Discussion close songea Idai-sa alors qu’il effectuait une roulade latérale pour éviter une frappe de taille verticale. La Révolution institutionnelle dans toute sa splendeur : un Gouvernement fantoche sans considération pour son peuple et des méthodes stupides desservant nettement leur intérêt. Oh, le garçon défendrait sa vie, ça oui, mais ce serait sans nul doute au détriment de celle du combattant qui lui faisait face.

Tirant son sabre d’entraînement du fourreau pendant à sa ceinture, le révolutionnaire para de justesse un assaut de son adversaire. Contrairement à ce que laissait présager la corpulence de ce dernier, il était relativement agile et avait sans nul doute l’expérience des combats. Au terme de la sixième passe d’armes, Idai-sa en déduit d’ailleurs qu’il perdait l’avantage à mesure que son adversaire prenait ses marques : ses coups devenaient de plus en plus difficiles à parer à mesure qu’il changeait le rythme, l’accélérant et le ralentissant en fonction de l’état de fatigue du jeune homme. La situation était tendue, et l’expérience risquait de faire toute la différence dans leur affrontement.

A ce jeu-là, il perdrait à coup sûr.

Une parade et un bruit de bris plus tard, il ne restait de son épée qu’un moignon de poignée, trop insignifiant pour espérer combattre dans de bonnes conditions, qu’il abandonna aussitôt. Lui et ses rêves prophétiques… Profitant de la situation, le petit gros redoubla d’efforts pour frapper le garçon. Un coup d’estoc, toujours le même, cherchait le visage du garçon pour mettre fin au combat, et à sa vie par la même occasion. Après s’être jeté trois fois en arrière et avoir manqué trois fois de mourir, Idai-sa décida de s’en remettre au destin. Agrippant son maillet pendant à sa ceinture et le coin dans sa poche, il asséna un coup latéral visant la lame de l’arme de son adversaire.

Schkling.

En se servant de son coin comme d’un burin, et en assénant son coup de maillet avec force, l’épée de son adversaire venait de se briser, réduisant par là-même ses chances de décès. Idai-sa profita de la confusion de son adversaire pour se ruer sur lui et le renverser au sol. Après quelques roulés-boulés, les deux adversaires avaient perdu de leur superbe, et ce n’était plus deux fines lames qui se faisaient face mais bel et bien deux pugilistes, prêts à en découdre par tous les moyens, y compris les moins conventionnels. A ce petit jeu, par contre, Idai-sa avait l’avantage.

Crochet du droit vers la tempe du jeune homme. Un craquement sec vint confirmer ce que ce dernier savait déjà : un coup de maillet sur les doigts, ça ne pardonnait pas. Désormais son adversaire y réfléchirait à deux fois avant de tendre la moindre de ses extrémités dans sa direction. C’était le moment de renégocier une sortie pacifique.
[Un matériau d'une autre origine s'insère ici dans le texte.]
Lemma publish_mesh_round_refused (H : host) (node path : string) :
  refuses_rename H ->
  (forall h0, is_referenced H h0 node <> Ok true) ->
  (forall h0, ls_dag_mesh H h0 node <> Ok []) ->
  never_returns (publish_mesh_round H node path node) /\
  (forall meshes, adds unexported (publish_mesh_round H node path meshes)).
Proof.
  intros Hrefuse Hnoref Hmeshes. split.
  - intros h b h' Hrun.
    unfold publish_mesh_round, mbind, mret, M_bind, M_ret in Hrun.
    cbv beta zeta in Hrun.
    inv_bind Hrun dag h1 H1. inv_ask H1 Hdag.
    destruct dag as [|shape dag]; [now apply Hmeshes in Hdag |].
    rewrite String.eqb_refl in Hrun.
    inv_bind Hrun lo h1 H1. inv_bind Hrun first_frame h2 H2.
    inv_bind Hrun hi h3 H3. inv_bind Hrun last_frame h4 H4.
    inv_bind Hrun u h5 H5.
    inv_bind Hrun referenced h6 H6. inv_ask H6 Href.
    destruct referenced; [now apply Hnoref in Href |]. cbn [negb] in Hrun.
    inv_bind Hrun naming h7 H7. inv_bind Hrun stripped h8 H8.
    inv_bind Hrun given h9 H9. inv_call H9 Hrename.
    now apply Hrefuse in Hrename.
  - intros meshes.
    unfold publish_mesh_round, mbind, mret, M_bind, M_ret. cbv beta zeta.
    apply adds_bind; [apply adds_ask |]. intros [|shape dag]; [apply adds_ret |].
    destruct (String.eqb_spec node meshes) as [<- | _]; [| apply adds_ret].
    apply adds_bind; [apply adds_ask |]. intros lo.
    apply adds_bind; [apply adds_lift |]. intros first_frame.
    apply adds_bind; [apply adds_ask |]. intros hi.
    apply adds_bind; [apply adds_lift |]. intros last_frame.
    apply adds_bind; [apply stamp_start_frame_unexported |]. intros u.
    apply adds_bind_ask. intros [|] [h Ha]; [now apply Hnoref in Ha |].
    cbn [negb].
    apply adds_bind; [apply adds_lift |]. intros naming.
    apply adds_bind; [apply adds_lift |]. intros stripped.
    apply adds_bind_call; [exact I |].
    intros given (h0 & Hrename). now apply Hrefuse in Hrename.
Qed.
Lemma Array_sort_ext {A : Type} (c1 c2 : A -> A -> Z) :
  (forall a b, c1 a b = c2 a b) -> forall l, Array_sort c1 l = Array_sort c2 l.
Proof.
  intros E l. induction l as [|a r IH]; [reflexivity|].
  cbn [Array_sort]. rewrite IH. generalize (Array_sort c2 r). intros m.
  induction m as [|b m IHm]; [reflexivity|].
  cbn [insertSorted]. now rewrite E, IHm.
Qed.

Lemma compareGuests_byKey {RT : StringRuntime} sortBy a b :
  compareGuests sortBy a b = byKey (sortKey sortBy) a b.
Proof. destruct sortBy; reflexivity. Qed.

(** ** The evaluable runtime obeys the comparator laws *)

Lemma N_compare_trans (x y z : N) (c : comparison) :
  (x ?= y)%N = c -> (y ?= z)%N = c -> (x ?= z)%N = c.
Proof.
  destruct c.
  - rewrite !N.compare_eq_iff. congruence.
  - rewrite !N.compare_lt_iff. lia.
  - rewrite !N.compare_gt_iff. lia.
Qed.

Lemma sortKeyCompare_consistent {A : Type} (key : A -> list N) :
  ConsistentCompare
    (fun a b => signOf (list_compare N.compare (key a) (key b))).
Proof.
  split.
  - intros a b.
    rewrite (list_compare_antisym N.compare N.compare_eq_iff (key a) (key b)).
    + destruct (list_compare N.compare (key a) (key b)); reflexivity.
    + intros x y. apply N.compare_antisym.
  - intros a b c Hab Hbc.
    destruct (list_compare N.compare (key a) (key b)) eqn:Eab;
      [|clear Hab|simpl in Hab; lia].
    + apply (list_compare_refl N.compare N.compare_eq_iff) in Eab.
      now rewrite Eab.
    + destruct (list_compare N.compare (key b) (key c)) eqn:Ebc;
        [|clear Hbc|simpl in Hbc; lia].
      * apply (list_compare_refl N.compare N.compare_eq_iff) in Ebc.
        rewrite <- Ebc, Eab. simpl. lia.
      * rewrite (@list_compare_trans N N.compare N.compare_eq_iff
                   (key a) (key b) (key c) Lt N_compare_trans
                   (fun x y => N.compare_antisym x y) Eab Ebc).
        simpl. lia.
Qed.

Lemma asciiLocaleCompare_consistent :
  ConsistentCompare (@localeCompare AsciiRuntime).
Proof. exact (sortKeyCompare_consistent collationKey). Qed.

(* ================================================================= *)
(** ** The minimum visible-loading duration *)

Lemma finallyDelay_fires_at (start now : Z) :
  now + finallyDelay start now = start + Z.max (now - start) MIN_LOADING_MS.
Proof.
  unfold finallyDelay, MIN_LOADING_MS. cbv zeta.
  destruct (0 <? 1000 - (now - start)) eqn:E;
    [apply Z.ltb_lt in E|apply Z.ltb_ge in E]; lia.
Qed.

Lemma finallyDelay_nonneg (start now : Z) : 0 <= finallyDelay start now.
Proof.
  unfold finallyDelay, MIN_LOADING_MS. cbv zeta.
  destruct (0 <? 1000 - (now - start)) eqn:E;
    [apply Z.ltb_lt in E|]; lia.
Qed.

Lemma fireDue_app {S} (fire : TimerAction -> S -> S) now t es1 es2 s :
  fireDue fire now t (es1 ++ es2) s
  = fireDue fire now t es2 (fireDue fire now t es1 s).
Proof. unfold fireDue. apply fold_left_app. Qed.






(** The two cases the design document lists: a call of 10 units keeps the
    indicator for 1000, a call of 2000 units for exactly 2000. *)
Example fast_fetch_shows_for_floor :
  finallyDelay 0 10 = 990
  /\ listLoadingAt (GuestList.init false) (Ok [janeRecord]) 0 10 999 = true
  /\ listLoadingAt (GuestList.init false) (Ok [janeRecord]) 0 10 1000 = false.
Proof. repeat split. Qed.

Example slow_fetch_adds_no_delay :
  finallyDelay 0 2000 = 0
  /\ listLoadingAt (GuestList.init false) (Ok [janeRecord]) 0 2000 1999 = true
  /\ listLoadingAt (GuestList.init false) (Ok [janeRecord]) 0 2000 2000 = false.
Proof. repeat split. Qed.

(* ================================================================= *)
(** ** Fetching one record *)

(** C3. When the detail view is entered with a record passed forward from
    the list, mounting it issues no network call (indeed no effect at all)
    and the view shows that record unchanged; the effect, re-run on any
    later change of the record, stays silent; and a remote get is issued
    only when no record is held, for the id of the route. *)
Theorem held_record_skips_fetch :
  (forall i g resp start now,
      GuestDetail.mount i (Some g) resp start now
      = (GuestDetail.init (Some g), [])
      /\ GuestDetail.guest (GuestDetail.init (Some g)) = Some g
      /\ GuestDetail.render (GuestDetail.init (Some g))
         = GuestDetail.Form g None false)
  /\ (forall i st g,
        GuestDetail.guest st = Some g ->
        GuestDetail.effect_begin i st = (st, []))
  /\ (forall i held resp start now c,
        In c (netCalls (snd (GuestDetail.mount i held resp start now))) ->
        held = None /\ exists s, i = Some s /\ s <> [] /\ c = GetOne s).
Proof.
  repeat split.
  - intros i st g H. unfold GuestDetail.effect_begin. now rewrite H.
  - destruct held; [|reflexivity]. simpl in H. contradiction.
  - destruct held as [g|]; [simpl in H; contradiction|].
    unfold GuestDetail.mount, GuestDetail.effect_begin in H.
    cbn [GuestDetail.init GuestDetail.guest isSome] in H.
    destruct i as [s|]; [|simpl in H; contradiction].
    destruct s as [|u s]; [simpl in H; contradiction|].
    cbn [truthyStr netCalls flat_map app] in H.
    unfold GuestDetail.fetchGuest_resume in H.
    exists (u :: s). split; [reflexivity|]. split; [discriminate|].
    destruct resp; cbn in H; destruct H as [<-|[]]; reflexivity.
Qed.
« - Bien, comme tu peux le constater j’ai repris l’avantage. Cela dit, je ne te veux pas de mal. Laisse-moi partir et nous sommes quittes. »
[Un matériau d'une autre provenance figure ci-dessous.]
(** * Lightstream WebRTC client: Session and Media state machines

    A shallow embedding of the two generations of the client that live in
    the repository:

    - the XState machines [mediaMachine] and [roomMachine] with its
      [roomServices] (both in src/media.ts), modules [MediaMachine] and
      [RoomMachine];
    - the ampersand-state models [Media] of src/media.js and [Room] of
      src/room.js, modules [LegacyMedia] and [LegacyRoom].

    Calls that cross the signaling or transport boundary (protoo requests,
    mediasoup producers and consumers, getUserMedia) are recorded as
    effects, in the order the code issues them; what they answer is taken
    from an explicit environment. *)

From Stdlib Require Import List String Bool Arith Lia ZArith.
Import ListNotations.
Open Scope string_scope.
Open Scope list_scope.

(** ** Shared data *)

(** A [MediaStreamTrack], as far as the code looks at it: its identity and
    whether [readyState === 'live']. *)
Record Track := mkTrack { track_id : string; track_live : bool }.

Definition track_eqb (a b : Track) : bool :=
  (track_id a =? track_id b) && Bool.eqb (track_live a) (track_live b).

Inductive Kind := audio | video.

Definition opt_eqb (o : option string) (s : string) : bool :=
  match o with Some x => x =? s | None => false end.

(** JavaScript truthiness of a string and of an optional string. *)
Definition truthy (s : string) : bool := negb (s =? "").
Definition truthy_opt (o : option string) : bool :=
  match o with Some s => truthy s | None => false end.


(** ** The reconnection policy of a signaling channel *)

(** The [retry] options handed to protoo's WebSocketTransport. *)
Record RetryOptions := mkRetry {
  retries : option nat;      (* [None]: the option is not given *)
  forever : bool;
  factor : Z;
  minTimeout : Z;            (* milliseconds *)
  maxTimeout : Z
}.

(** Modelled from the spec: the scheduler that turns these options into
    reconnection attempts belongs to the signaling library and is not part
    of src/. The spec describes it as exponential backoff bounded by a
    minimum and a maximum interval: the wait before attempt [n] (counted
    from 0) is the minimum interval times the factor to the power [n],
    capped by the maximum interval. *)
Definition backoff (o : RetryOptions) (attempt : nat) : Z :=
  Z.min (minTimeout o * factor o ^ Z.of_nat attempt) (maxTimeout o).

(** Modelled from the spec: the number of attempts after which the
    scheduler of the signaling library (not part of src/) gives up;
    [None] when it retries until the channel opens or is closed. *)
Definition attempt_limit (o : RetryOptions) : option nat :=
  if forever o then None else retries o.

(** ** Scripts of effectful code

    An async handler is run to completion: it emits effects of type [E]
    in program order and either returns or throws an error whose
    [message] is kept. *)
Section Script.
Variable E : Type.

Definition Script (A : Type) : Type := (list E * (A + string))%type.

Definition ret {A} (a : A) : Script A := ([], inl a).
Definition throw {A} (message : string) : Script A := ([], inr message).
Definition emit (e : E) : Script unit := ([e], inl tt).

Definition bind {A B} (m : Script A) (k : A -> Script B) : Script B :=
  match m with
  | (es, inl a) => (es ++ fst (k a), snd (k a))
  | (es, inr message) => (es, inr message)
  end.

(** [need o]: reading through a handle that is null or undefined throws. *)
Definition need {A} (o : option A) : Script A :=
  match o with
  | Some a => ret a
  | None => throw "Cannot read properties of undefined"
  end.

(** try { m } catch (e) { handler e.message } *)
Definition try_catch (m : Script unit) (handler : string -> list E) : list E :=
  match m with
  | (es, inl _) => es
  | (es, inr message) => es ++ handler message
  end.
End Script.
L’homme qui n’avait jusque-là pas été prompt à la pusillanimité baissa soudain les bras, signe de repentance, avant d’enjoindre au garçon de prendre la route qu’il choisirait. Hélas pour lui, Idai-sa vit derrière ce soudain manque de combativité la ruse, qu’il s’empressa de déjouer en se jetant sur son adversaire et le mettre définitivement hors d’état de nuire (à vrai dire, le crâne brisé, hors d’état d’un peu tout…). Ce dernier n’eût pas le temps de profiter de la lame nue qu’il venait de ramasser, entaillant sa main jusqu’au sang, et le bruit de fracas conclut l’affrontement. Décidément, la relation avec la Révolution lascampienne s’annonçait des plus cordiales…

Reprenant ses esprits, Idai-sa réfléchit brièvement à la conduite à tenir vis-à-vis du corps fraîchement décédé qui gisait sous ses yeux. Après un moment de réflexion, il décida de le laisser là sans y toucher : la Révolution ne tarderait pas à le retrouver, de ça il était certain, et alors peut-être se décideraient-ils à le traquer lui…

Il attendrait ce moment en s’entraînant, encore. Les semaines à suivre allaient être actives, et il ne laisserait personne se mettre en travers des choix du peuple.